The key question is not “is the software free?” The key question is “who owns the system after go-live?”
Open source vs free proprietary FSM
Free and open source are not the same buying path.
| Option type | Good for | Not good for |
|---|---|---|
| Open-source FSM or ERP | Control, customization, self-hosting, no per-seat licensing, data ownership | Teams without technical ownership |
| Free SaaS FSM plan | Fast setup, small teams, low-risk trials | Source-code access, deep customization, self-hosting |
| Proprietary enterprise FSM | Mature mobile apps, support SLAs, implementation partners, packaged features | Buyers avoiding vendor lock-in or license fees |
This is where the original open-source shortlist often gets muddy. ServiceMax is a serious enterprise FSM product, but it is not an open-source option. Field Promax may be accessible for smaller service teams, but it is a proprietary SaaS product, not an open-source platform. They can still be relevant alternatives; they just should not be evaluated as open source.
Implementation checklist
Before choosing any open-source field-service platform, answer these questions:
- Do we need a complete FSM product, or only work orders, maintenance, inventory, or forms?
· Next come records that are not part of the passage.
(** C9: when the extent suggestion reports an application-defined
    error whose text contains "Reprojection failed", the call does not
    raise: it logs the condition and returns the geotransform and the
    pixel dimensions the native call has written; any other
    application-defined error is raised again. *)
Theorem reprojection_failed_is_logged (src_crs dst_crs : string)
    (width height : Z) (left bottom right top : option Q)
    (gcps : list gcp) (t : list event) (transform : option (list Q))
    (osr temp h : Z) (geotransform : double6) (npixels nlines : Z)
    (errmsg : string) :
  seed_transform sg width height left bottom right top
  = Return transform ->
  0 <= height -> 0 <= width ->
  sg_osr_from_crs sg dst_crs = Return osr ->
  InMemoryRaster sg width height transform gcps src_crs = Return temp ->
  GDALCreateGenImgProjTransformer sg temp (sg_OSRExportToWkt sg osr)
  = (h, None) ->
  GDALSuggestedWarpOutput2 sg temp h
  = ((geotransform, npixels, nlines), Some (AppDefined, errmsg)) ->
  let run := _calculate_default_transform sg src_crs dst_crs width height
               left bottom right top gcps (new_frame t) in
  (contains "Reprojection failed" errmsg = true ->
   run.1 = Return (Affine_from_gdal geotransform, npixels, nlines) /\
   In (LogDebug points_outside_message) (fr_trace run.2)) /\
  (contains "Reprojection failed" errmsg = false ->
   run.1 = Raise (CPLError AppDefined errmsg)).
Proof.
  intros Hseed Hh Hw Hosr Hmem Hcreate Hsuggest run. subst run.
  unfold _calculate_default_transform. unfold_monad.
  rewrite Hseed, Hosr, Hmem, Hcreate, Hsuggest.
  replace ((height <? 0) || (width <? 0)) with false
    by (symmetry; apply orb_false_iff; split; apply Z.ltb_ge; lia).
  unfold set_hTransformArg, set_outputs, note, modify.
  cbn [fr_hTransformArg fr_trace fr_geotransform fr_npixels fr_nlines
       new_frame fst snd].
  unfold ret, raise.
  cbn [fr_hTransformArg fr_trace fr_geotransform fr_npixels fr_nlines].
  split; intros Hc; rewrite Hc.
  - cbn -[Z.eqb]. destruct (h =? 0); cbn [negb fst snd fr_trace];
      (split; [reflexivity|]); rewrite !in_app_iff; cbn [In]; tauto.
  - cbn -[Z.eqb]. by destruct (h =? 0).
Qed.

End DefaultTransformFacts.

(** ** The properties at sample inputs *)

Section ShimSampleFacts.
Import Samples.

(** C3 as stated fails: the transfer reports status 3 and the call
    returns 3 instead of raising, under either treatment of exceptions
    in [cdef int] functions. *)
Lemma io_band_nonzero_status_returned :
  let call := Shim.RasterIO 7 1 0 0 2 2 4096 2 2 1 1 2 in
  let run cy := Shim.io_band failing_gdal cy 7 1 0 0 2 2 image2d 0
                             quiet_world in
  Shim.status failing_gdal call <> 0 /\
  (run Shim.Propagated).1 = Return 3 /\
  (run Shim.Printed).1 = Return 3 /\
  Shim.unraisable (run Shim.Printed).2 = [].
Proof. repeat split; [discriminate | vm_compute; reflexivity..]. Qed.
Lemma parse_value_shrinks (n : nat) :
  (forall s v r, parse_value n s = Some (v, r) -> (length r < length s)%nat)
  /\ (forall s vs r,
        parse_elements n s = Some (vs, r) -> (length r < length s)%nat)
  /\ (forall s ms r,
        parse_members n s = Some (ms, r) -> (length r < length s)%nat).
Proof.
  induction n as [| n (IHv & IHe & IHm)];
    [repeat split; intros; discriminate |].
  split; [| split].
  - intros s v r. cbn [parse_value].
    destruct (skip_ws s) as [| c r0] eqn:Es; [discriminate |].
    apply skip_ws_cons_length in Es.
    destruct (N.eqb c 110);
      [intros H; apply expect_length in H; lia |].
    destruct (N.eqb c 116);
      [intros H; apply expect_length in H; lia |].
    destruct (N.eqb c 102);
      [intros H; apply expect_length in H; lia |].
    destruct (N.eqb c 34).
    { destruct (parse_string_body r0) as [[cs rest] |] eqn:E;
        [| discriminate].
      apply parse_string_body_length in E. cbn. intros [= _ <-]. lia. }
    destruct (N.eqb c 91).
    { destruct (skip_ws r0) as [| d r'] eqn:Er; [discriminate |].
      apply skip_ws_cons_length in Er.
      destruct (N.eqb d 93); [intros [= _ <-]; lia |].
      destruct (parse_elements n r0) as [[vs rest] |] eqn:E;
        [| discriminate].
      apply IHe in E. cbn. intros [= _ <-]. lia. }
    destruct (N.eqb c 123).
    { destruct (skip_ws r0) as [| d r'] eqn:Er; [discriminate |].
      apply skip_ws_cons_length in Er.
      destruct (N.eqb d 125); [intros [= _ <-]; lia |].
      destruct (parse_members n r0) as [[ms rest] |] eqn:E;
        [| discriminate].
      apply IHm in E. cbn. intros [= _ <-]. lia. }
    destruct (parse_number (c :: r0)) as [[lexeme rest] |] eqn:E;
      [| discriminate].
    apply parse_number_length in E. cbn [length] in E.
    cbn. intros [= _ <-]. lia.
  - intros s vs r. cbn [parse_elements].
    destruct (parse_value n s) as [[v r0] |] eqn:E; [| discriminate].
    apply IHv in E. cbn.
    destruct (skip_ws r0) as [| c r'] eqn:Er; [discriminate |].
    apply skip_ws_cons_length in Er.
    destruct (N.eqb c 44).
    { destruct (parse_elements n r') as [[vs0 rest] |] eqn:E';
        [| discriminate].
      apply IHe in E'. cbn. intros [= _ <-]. lia. }
    destruct (N.eqb c 93); [| discriminate].
    intros [= _ <-]. lia.
  - intros s ms r. cbn [parse_members].
    destruct (skip_ws s) as [| q r0] eqn:Es; [discriminate |].
    apply skip_ws_cons_length in Es.
    destruct (N.eqb q 34); [| discriminate].
    destruct (parse_string_body r0) as [[k r1] |] eqn:Ek; [| discriminate].
    apply parse_string_body_length in Ek. cbn.
    destruct (skip_ws r1) as [| colon r2] eqn:Ec; [discriminate |].
    apply skip_ws_cons_length in Ec.
    destruct (N.eqb colon 58); [| discriminate].
    destruct (parse_value n r2) as [[v r3] |] eqn:Ev; [| discriminate].
    apply IHv in Ev. cbn.
    destruct (skip_ws r3) as [| c r'] eqn:Er; [discriminate |].
    apply skip_ws_cons_length in Er.
    destruct (N.eqb c 44).
    { destruct (parse_members n r') as [[ms0 rest] |] eqn:E';
        [| discriminate].
      apply IHm in E'. cbn. intros [= _ <-]. lia. }
    destruct (N.eqb c 125); [| discriminate].
    intros [= _ <-]. lia.
Qed.

Lemma parse_fuel_stable (n : nat) :
  (forall m s, (2 * length s + 1 <= n)%nat -> (n <= m)%nat ->
     parse_value n s = parse_value m s)
  /\ (forall m s, (2 * length s + 2 <= n)%nat -> (n <= m)%nat ->
        parse_elements n s = parse_elements m s)
  /\ (forall m s, (2 * length s + 2 <= n)%nat -> (n <= m)%nat ->
        parse_members n s = parse_members m s).
Proof.
  induction n as [| n (IHv & IHe & IHm)];
    [repeat split; intros; lia |].
  split; [| split]; intros [| m] s Hb Hm; try lia.
  - cbn [parse_value].
    destruct (skip_ws s) as [| c r0] eqn:Es; [reflexivity |].
    apply skip_ws_cons_length in Es.
    rewrite (IHe m r0), (IHm m r0) by lia. reflexivity.
  - cbn [parse_elements].
    rewrite (IHv m s) by lia.
    destruct (parse_value m s) as [[v r0] |] eqn:E; [| reflexivity].
    apply parse_value_shrinks in E. cbn.
    destruct (skip_ws r0) as [| c r'] eqn:Er; [reflexivity |].
    apply skip_ws_cons_length in Er.
    rewrite (IHe m r') by lia. reflexivity.
  - cbn [parse_members].
    destruct (skip_ws s) as [| q r0] eqn:Es; [reflexivity |].
    apply skip_ws_cons_length in Es.
    destruct (N.eqb q 34); [| reflexivity].
    destruct (parse_string_body r0) as [[k r1] |] eqn:Ek; [| reflexivity].
    apply parse_string_body_length in Ek. cbn.
    destruct (skip_ws r1) as [| colon r2] eqn:Ec; [reflexivity |].
    apply skip_ws_cons_length in Ec.
    destruct (N.eqb colon 58); [| reflexivity].
    rewrite (IHv m r2) by lia.
    destruct (parse_value m r2) as [[v r3] |] eqn:Ev; [| reflexivity].
    apply parse_value_shrinks in Ev. cbn.
    destruct (skip_ws r3) as [| c r'] eqn:Er; [reflexivity |].
    apply skip_ws_cons_length in Er.
    rewrite (IHm m r') by lia. reflexivity.
Qed.
(** X3. Which error [Q] stores.  A wrong number of placeholders comes
    first, whatever the arguments.  Otherwise the first argument that is
    nil or an empty slice decides: the error says which of the two it
    is, the fragment is empty, and the arguments are those gathered from
    the arguments before it. *)
Theorem Q_error (sqlText : string) :
  (forall arguments,
      strings.Count sqlText Placeholder <> Z.of_nat (List.length arguments) ->
      Q sqlText arguments
      = Some (mkCondition (Some (wrong_number_error sqlText)) EmptyString []))
  /\ (forall before bad after,
         strings.Count sqlText Placeholder
         = Z.of_nat (List.length (before ++ bad :: after)) ->
         Forall accepted before ->
         bad = VNil \/ bad = VSlice [] ->
         Q sqlText (before ++ bad :: after)
         = Some (mkCondition
                   (Some (if is_nil bad then nil_argument_error sqlText
                          else empty_slice_error sqlText))
                   EmptyString (Spec.flatten before))).
Proof.
  split.
  - intros arguments Hcount. unfold Q.
    apply Z.eqb_neq in Hcount. now rewrite Hcount.
  - intros before bad after Hcount Hok Hbad.
    rewrite (Q_counted _ _ Hcount).
    now rewrite (Q_loop_first_rejected sqlText before bad after []
                   EmptyString sqlText Hcount Hok Hbad).
Qed.

Lemma Q_error_witness :
  Q "a = ?" [VNil; VInt 1]
  = Some (mkCondition (Some (wrong_number_error "a = ?")) EmptyString [])
  /\ Q "a IN (?) AND b = ? AND c = ?" [VSlice [VInt 1; VInt 2]; VSlice []; VNil]
     = Some (mkCondition
               (Some (empty_slice_error "a IN (?) AND b = ? AND c = ?"))
               EmptyString [VInt 1; VInt 2]).
Proof.
  destruct (Q_error "a = ?") as [Hwrong _].
  destruct (Q_error "a IN (?) AND b = ? AND c = ?") as [_ Hfirst].
  split.
  - apply Hwrong. cbn. lia.
  - apply (Hfirst [VSlice [VInt 1; VInt 2]] (VSlice []) [VNil]).
    + reflexivity.
    + repeat constructor; discriminate.
    + now right.
Defined.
- Who will own hosting, backups, patching, and upgrades?
- Do technicians need native mobile apps or offline access?
- Do dispatchers need a visual board, map, route optimization, or calendar?
- Does inventory need to include van stock, warehouses, serial numbers, lots, or reorder rules?
- Does accounting need to sync with invoices, purchase orders, taxes, and payments?
- What data needs to migrate before go-live?
- How will we document customizations so upgrades do not break the workflow?
- What support source will we use: community, partner, internal team, or paid vendor?
- What will we do if the project is no longer actively maintained?
For a small pilot, keep the first rollout narrow:
- Start with one service line, branch, or technician group.
- Move only customer, asset, and open-work-order data needed for the pilot.
- Test scheduling, work-order completion, inventory usage, and invoicing end to end.
- Collect technician feedback before adding more modules.
- Freeze customizations until the core workflow is stable.
Bottom line
If you want real open-source field service software, start with Odoo Community + OCA Field Service. It is the most direct fit for FSM workflows.
If you want service operations inside a broader business system, evaluate ERPNext.
If the work is internal facility or asset maintenance, evaluate openMAINT.
If your team says “we need something custom,” evaluate Budibase only after accepting that you are building and owning an internal app.
For everyone else, be honest about the tradeoff: a paid or free proprietary FSM product may cost more in licenses but less in ownership burden. Open source is worth it when control, customization, self-hosting, and data ownership are more valuable than turnkey convenience.